At this point we all know what the piece is and where the beginning is; where we’ll meet up along the way and what happens in between are determined by the players

As far as bringing it back to the ensemble, as far as your own work, what are some of the things with Guardian Alien that allow you to build on the history and science of what you’re doing?

I’d like to figure out ways to incorporate more guest musicians. I think free music is more interesting when enjoyed from the perspective of the individual players, as opposed to the group, so I find that integration presents a lot of challenges. In my opinion, and when it comes to having a band, I think you want to come together as much as possible on certain ideas, even if you are improvising. I’d like to fuse the way the band started with the openness that’s become part of it.
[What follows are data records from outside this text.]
(** * imap-mailbox: a shallow embedding of [Imap.ts] and [Mail.ts]

    The development follows the TypeScript sources.  JavaScript values are
    modelled as follows.

    - A [number] that holds a message identifier, a sequence number or a
      duration in milliseconds is a [Z]; the delay handed to [setTimeout] is a
      [Q], because [watchErrors] divides a duration by 1000.
    - A [string] is a [String.string]; each character stands for one code
      unit (code units below 256).
    - [undefined] in an optional position is [None].
    - An [async] method is a state transformer over the fields of the [Imap]
      object, the state of the remote store and the trace of observable
      actions.  A rejected promise, or a thrown exception, is the completion
      [Throw]; the state reached at the moment of the throw is kept, since
      JavaScript does not roll back effects.
    - The [imapflow] client is an external collaborator.  Its answers are read
      from response tapes, one per kind of call, so that every behaviour of
      the client along one execution is a choice of tapes.
    - Asynchronous tasks are run one at a time: interleaving of timers with a
      running method is outside the model.
    - [EventEmitter.emit] is recorded in the trace; the callbacks registered
      with [on] are taken to return normally, and [on] itself, which only
      registers them, is not modelled.  The private [imap] field of [Mail] is
      left out; its methods [delete], [see] and [unsee] forward to [Imap]
      without awaiting the answer, and are modelled as calls whose outcome is
      dropped. *)

From Stdlib Require Import ZArith QArith List String Ascii Bool Lia.
From Stdlib Require Import DecimalString Sorted.
From stdpp Require Import base option gmap strings.

Local Open Scope Z_scope.
Local Open Scope string_scope.
Import ListNotations.

(** ** JavaScript string primitives used by [Mail.parseContent] *)

Module JsString.

Definition LF : string := String "010"%char EmptyString.

(** [s.split(sep)] for a non-empty separator: [skip] counts the code units
    of a separator occurrence still to be jumped over, [cur] is the piece
    being accumulated. *)
Fixpoint split_go (sep : string) (skip : nat) (cur s : string) : list string :=
  match s with
  | EmptyString => [cur]
  | String c s' =>
      match skip with
      | S k => split_go sep k cur s'
      | O =>
          if String.prefix sep s
          then cur :: split_go sep (String.length sep - 1) EmptyString s'
          else split_go sep 0 (cur ++ String c EmptyString) s'
      end
  end.

Fixpoint code_units (s : string) : list string :=
  match s with
  | EmptyString => []
  | String c s' => String c EmptyString :: code_units s'
  end.

(** [String.prototype.split]: an empty separator cuts between all code
    units (and yields the empty array on the empty string). *)
Definition split (sep s : string) : list string :=
  match sep with
  | EmptyString => code_units s
  | _ => split_go sep 0 EmptyString s
  end.

(** [s.slice(0, -2)] *)
Definition slice_0_m2 (s : string) : string :=
  String.substring 0 (String.length s - 2) s.

(** White space and line terminators recognised by [trim], among the code
    units below 256: TAB, LF, VT, FF, CR, SP and NBSP. *)
Definition is_space (c : ascii) : bool :=
  let n := nat_of_ascii c in
  (Nat.eqb n 9 || Nat.eqb n 10 || Nat.eqb n 11 || Nat.eqb n 12
   || Nat.eqb n 13 || Nat.eqb n 32 || Nat.eqb n 160)%bool.

Fixpoint trimStart (s : string) : string :=
  match s with
  | EmptyString => EmptyString
  | String c s' => if is_space c then trimStart s' else s
  end.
We’ve been talking about how the drums are a communicative tool, and how history is passed on through them, and I want to wrap that into the extra-band communicative level that Guardian Alien tries to operate at. Is the music a tool beyond itself in any way?
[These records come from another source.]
Lemma process_history st data :
  states st <> [] ->
  exists tail, tail <> [] /\ states (final (process st data)) = removelast (states st) ++ tail.
Proof.
  intros Hss. destruct (Req_dec_T (c1 data) (-1)) as [Hc|Hc].
  - rewrite (process_motion st data Hc).
    destruct (motion_update_cases st data) as [[_ ->]|(x & s & _ & ->)]; simpl.
    + exists [last1 (states st)]. split; [discriminate|].
      now rewrite removelast_app_last1.
    + exists [last1 (states st); x]. split; [discriminate|].
      rewrite <- (removelast_app_last1 (states st) Hss) at 1.
      now rewrite <- app_assoc.
  - destruct (data_association_history st data Hss) as (cur & Hcur & _).
    destruct (process_measurement st data Hc) as [-> | ->].
    + exists [cur]. split; [discriminate|assumption].
    + destruct (measurement_update_cases (final (data_association st data)) data)
        as [->|(x & s & _ & ->)]; simpl.
      * exists [cur]. split; [discriminate|assumption].
      * exists [cur; x]. split; [discriminate|].
        rewrite Hcur. now rewrite <- app_assoc.
Qed.

Lemma run_history data : forall st,
  states st <> [] ->
  exists tail, tail <> [] /\ states (final (run st data)) = removelast (states st) ++ tail.
Proof.
  induction data as [|d rest IH]; intros st Hss; simpl.
  - exists [last1 (states st)]. split; [discriminate|].
    now rewrite removelast_app_last1.
  - destruct (process_history st d Hss) as (t1 & Ht1 & Hp).
    destruct (process st d) as [st1|e st1]; simpl in *.
    + assert (Hss1 : states st1 <> []).
      { rewrite Hp. intros Habs. apply app_eq_nil in Habs. tauto. }
      destruct (IH st1 Hss1) as (t2 & Ht2 & Hr).
      exists (removelast t1 ++ t2). split.
      * intros Habs. apply app_eq_nil in Habs. tauto.
      * rewrite Hr, Hp. rewrite removelast_app by assumption.
        now rewrite <- app_assoc.
    + now exists t1.
Qed.

(** C9 (as amended).  The motion update and the correction only append to
    the history; data association adds no entry, keeps every entry before
    the last, and changes the last entry at most in the two coordinates of a
    landmark seen for the first time; so over any run every entry but the
    most recent one stays as it is. *)
Theorem history_frozen_below_last (st : ekf) :
  states st <> [] ->
  (forall control, exists extra,
      states (final (motion_update st control)) = states st ++ extra)
  /\ (forall m, exists extra,
        states (final (measurement_update st m)) = states st ++ extra)
  /\ (forall m, exists cur,
        states (final (data_association st m)) = removelast (states st) ++ [cur]
        /\ length cur = length (last1 (states st))
        /\ forall k, get1 cur k <> get1 (last1 (states st)) k ->
             exists idx,
               lookup (landmark_indexes st) (c1 m) = Some idx
               /\ nth_error (landmark_observed st) idx = Some false
               /\ (k = 2 * idx + 1 \/ k = 2 * idx + 2)%nat)
  /\ (forall data, exists tail,
        tail <> []
        /\ states (final (run st data)) = removelast (states st) ++ tail).
Proof.
  intros Hss. repeat split.
  - intros control.
    destruct (motion_update_cases st control) as [[_ ->]|(x & s & _ & ->)]; simpl.
    + exists []. now rewrite app_nil_r.
    + now exists [x].
  - intros m.
    destruct (measurement_update_cases st m) as [->|(x & s & _ & ->)]; simpl.
    + exists []. now rewrite app_nil_r.
    + now exists [x].
  - intros m. now apply data_association_history.
  - intros data. now apply run_history.
Qed.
It might be, but I would hesitate to make an overly strong statement about that. It makes me think about the cover art – I didn’t make that up. I’m not going to go around and say that I was visited by an alien who gave me the album title and art, or that I’m channeling some higher intelligence, or it’s the Pookah, or something like that, because I just don’t know. It is exciting for me though to feel that there is something speaking through this music, and even if it’s just my brain playing tricks on me that’s fine – it’s a good joke. I’m pretty sure there won’t be any resolution to that. But I didn’t expect anyone to care about the record and my expectations were low in terms of someone releasing it. My lack of expectation has been exceeded multiple times.

Could you talk about your experience with Thrill Jockey?

I remember hearing Tortoise’s TNT and Nobukazu Takemura’s “Scope” in high school, and those are records I got into very deeply then. That left a good impression, but I didn’t have a huge concern for record labels at the time. Anyway, when Liturgy was in the process of releasing the last record, I had Thrill Jockey in mind because a bunch of Baltimore friends’ bands that I knew were doing records with them. Also, they were doing Boredoms, Dan Higgs, and all my favorite music. When TJ expressed interest it was basically a done deal.

And they seem to give artists a lot of freedom in choosing the cover art and so forth. It seems like a situation where you can present the music how you want without too much limitation, and that’s all one can hope for.

It’s definitely the ideal situation – they’re extremely nice people. When I quit Liturgy I was pleasantly surprised when I had a conversation with Bettina about it. I’m not sure what I was expecting exactly, but she was very understanding and told me to keep in touch. I’d send her things I was working on, and I was talking to some labels about the Guardian record and thought I’d ask her as well. I said we were almost done with it and would Thrill Jockey be interested, and she said yes! I think that might have been without even hearing the record. That was all we needed to hear. Working with these guys has been very easy and cool. They are hyper-functional in ways that many other labels I’ve worked with are not. From my point of view it’s an extremely secure label run by people I enjoy hanging out with, who have been very generous towards me, and I’m looking forward to adding more to their catalog in whatever ways I can. I think they really care about the artists they work with, and having had these experiences, I feel like Thrill Jockey is the best possible situation for Guardian Alien. You might say I am “thrilled.” I’d also like to give a shout-out, as I’ll be thrilled to school Jamie Proctor on the basketball court on the 14th before the Death By Audio show!